(Authors: Nathan Mugenyi1, Prize Ninsiima2,Pauline Byakika-Kibwika3,Rose Nanyonga Clarke4)
1Faculty of Medicine, Mbarara University of Science and Technology, Mbarara, Uganda
2 School of Medicine, Uganda Christian University, Kampala, Uganda.
3College of Health Sciences, Makerere University, Kampala, Uganda.
4Clarke International University,Kampala,Uganda.
Concerns regarding antimicrobial use in farm animals grew considerably due to the growing prevalence of antimicrobial resistance (AMR) and the way this affects human health for almost the past two decades. AMR is a natural molecular process that results from the ability of microorganisms to quickly adapt to changing conditions through mutations, change in configuration of the active site, drug inactivation and efflux mechanisms which render antibiotics less effective. Indeed, the appearance of rare and advantageous mutations that neutralize the effects of antimicrobials is inevitable in large and dense microbial communities and the rapid generation times allow these mutations to quickly become prevalent in growing communities. Additionally, bacteria have the capacity to exchange mobile genetic elements, including resistance genes, via horizontal gene transfer within and between bacterial species, further enhancing their ability to adapt and resist.

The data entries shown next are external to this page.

(* ===== verification/Program.v ===== *)
(** * Programs

    A service that talks to the outside between its steps (the store, the clock,
    Telegram) is a tree of calls: a program either returns or makes a call and
    continues with its answer.  One call is one atomic step, so that several
    programs can run interleaved (Delivery workers, [AtMostOnce]). *)

From S2P Require Import Prelude.

Section Programs.
Context {call : Type} {answer : call -> Type}.

Inductive Prog (A : Type) : Type :=
  | Ret (a : A)
  | Ask (c : call) (k : answer c -> Prog A).
Arguments Ret {A} _.
Arguments Ask {A} _ _.

Fixpoint prog_bind {A B} (f : A -> Prog B) (p : Prog A) : Prog B :=
  match p with
  | Ret a => f a
  | Ask c k => Ask c (fun x => prog_bind f (k x))
  end.

#[export] Instance Prog_ret : MRet Prog := @Ret.
#[export] Instance Prog_bind : MBind Prog := @prog_bind.

Definition ask (c : call) : Prog (answer c) := Ask c Ret.

(** A program has returned. *)
Definition returned {A} (p : Prog A) : bool := match p with Ret _ => true | Ask _ _ => false end.

(** ** Traces

    [runs p t r]: answered by whatever outside, the program makes the calls of [t] and
    returns [r]. *)

Definition called : Type := { c : call & answer c }.
Definition did (c : call) (x : answer c) : called := existT c x.

Fixpoint runs {A} (p : Prog A) (t : list called) (r : A) : Prop :=
  match p with
  | Ret a => t = [] /\ r = a
  | Ask c k => exists x t', t = did c x :: t' /\ runs (k x) t' r
  end.

Lemma runs_bind {A B} (p : Prog A) (f : A -> Prog B) t r :
  runs (p ≫= f) t r -> exists a t1 t2, t = (t1 ++ t2)%list /\ runs p t1 a /\ runs (f a) t2 r.
Proof.
  revert t. induction p as [a|c k IH]; intros t.
  - intros Hr. by exists a, [], t.
  - intros (x & t' & -> & (a & t1 & t2 & -> & Ha & Hb)%IH). exists a, (did c x :: t1), t2.
    split_and!; [done | by exists x, t1 | done].
Qed.

(** The run against an outside that answers the [n]-th call with [outside n c] *)
Fixpoint run_trace {A} (outside : nat -> forall c : call, answer c) (n : nat) (p : Prog A) : list called * A :=
  match p with
  | Ret a => ([], a)
  | Ask c k => let '(t, r) := run_trace outside (S n) (k (outside n c)) in (did c (outside n c) :: t, r)
  end.

Lemma run_trace_runs {A} outside n (p : Prog A) : runs p (run_trace outside n p).1 (run_trace outside n p).2.
Proof.
  revert n. induction p as [a|c k IH]; intros n; [done|]. simpl.
  specialize (IH (outside n c) (S n)). destruct (run_trace outside (S n) (k (outside n c))) as [t r]. by exists (outside n c), t.
Qed.

Section Runs.
Context {W : Type} (reply : nat -> forall c : call, W -> answer c * W).

(** One step: the next call is answered and moves the world. *)
Definition step {A} (n : nat) (p : Prog A) (w : W) : Prog A * W :=
  match p with
  | Ret a => (Ret a, w)
  | Ask c k => let '(x, w') := reply n c w in (k x, w')
  end.

(** A run without interruption; [n] counts the calls. *)
Fixpoint run_prog {A} (p : Prog A) (n : nat) (w : W) : A * nat * W :=
  match p with
  | Ret a => (a, n, w)
  | Ask c k => let '(x, w') := reply n c w in run_prog (k x) (S n) w'
  end.

Fixpoint run_steps {A} (m n : nat) (p : Prog A) (w : W) : Prog A * W :=
  match m with
  | O => (p, w)
  | S m' => let '(p', w') := step n p w in run_steps m' (S n) p' w'
  end.

(** The run is the sequence of its steps. *)
Lemma run_prog_steps {A} (p : Prog A) n w :
  exists m, run_steps m n p w = (Ret (run_prog p n w).1.1, (run_prog p n w).2).
Proof.
  revert n w. induction p as [a|c k IH]; intros n w; [by exists O|].
  simpl. destruct (reply n c w) as [x w'] eqn:Hr. destruct (IH x (S n) w') as [m Hm].
  exists (S m). simpl. by rewrite Hr.
Qed.

(** A run of two programs in a row *)
Lemma run_prog_bind {A B} (p : Prog A) (f : A -> Prog B) n w :
  run_prog (p ≫= f) n w = run_prog (f (run_prog p n w).1.1) (run_prog p n w).1.2 (run_prog p n w).2.
Proof.
  revert n w. induction p as [a|c k IH]; intros n w; [done|]. simpl. destruct (reply n c w) as [x w']. apply IH.
Qed.
End Runs.
End Programs.

Arguments Prog {call} answer A.
Arguments Ret {call answer A} _.
Arguments Ask {call answer A} _ _.
Arguments ask {call answer} _.
Arguments called {call} answer.
Arguments did {call answer} c x.
Arguments runs {call answer A} p t r.

(** Where an element of a concatenation is when the first part has none like it *)
Lemma app_split_at {X} (P : X -> Prop) (l1 l2 before after : list X) x :
  (l1 ++ l2 = before ++ x :: after)%list -> Forall (fun y => ~ P y) l1 -> P x ->
  exists before', (before = l1 ++ before' /\ l2 = before' ++ x :: after)%list.
Proof.
  revert before. induction l1 as [|y l1 IH]; intros before Heq Hl1 Hx; [by exists before|].
  inversion_clear Hl1 as [|? ? Hy Hl]. destruct before as [|b before]; simpl in Heq.
  - by injection Heq as -> _.
  - injection Heq as -> Heq. destruct (IH before Heq Hl Hx) as (before' & -> & ->). by exists before'.
Qed.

But while AMR is a natural phenomenon, its increasing prevalence is most certainly not. In fact, it is fueled by anthropogenic factors such as the intensive clinical and agricultural use of antimicrobials worldwide, the growth of the world’s human population, changes in human lifestyle (such as, increased urbanization, migration and travel), and misconceptions and malpractices regarding antimicrobial use (AMU) . Over time, this increasing prevalence is predicted to have a significant impact on global health and wealth by potentially causing up to 10 million deaths each year, at a cumulative cost of $100 trillion to global economic output by 2050. To further contextualize this, the World Bank Group estimated that reductions in annual global GDP due to AMR (ranging between 1.1 and 3.8%) may be comparable to the losses caused by the 2008–2009 financial crisis, with the difference that the economic damage would continue for decades and would mostly affect low and middle income countries (LMICs).
To contain this serious threat to global health and wealth, the 194 member states of the World Health Organization (WHO) endorsed a global action plan (GAP) in 2015 and committed to establishing national action plans (NAPs) based on the “One Health” approach, which recognizes the interaction between human health, animal health and the environment.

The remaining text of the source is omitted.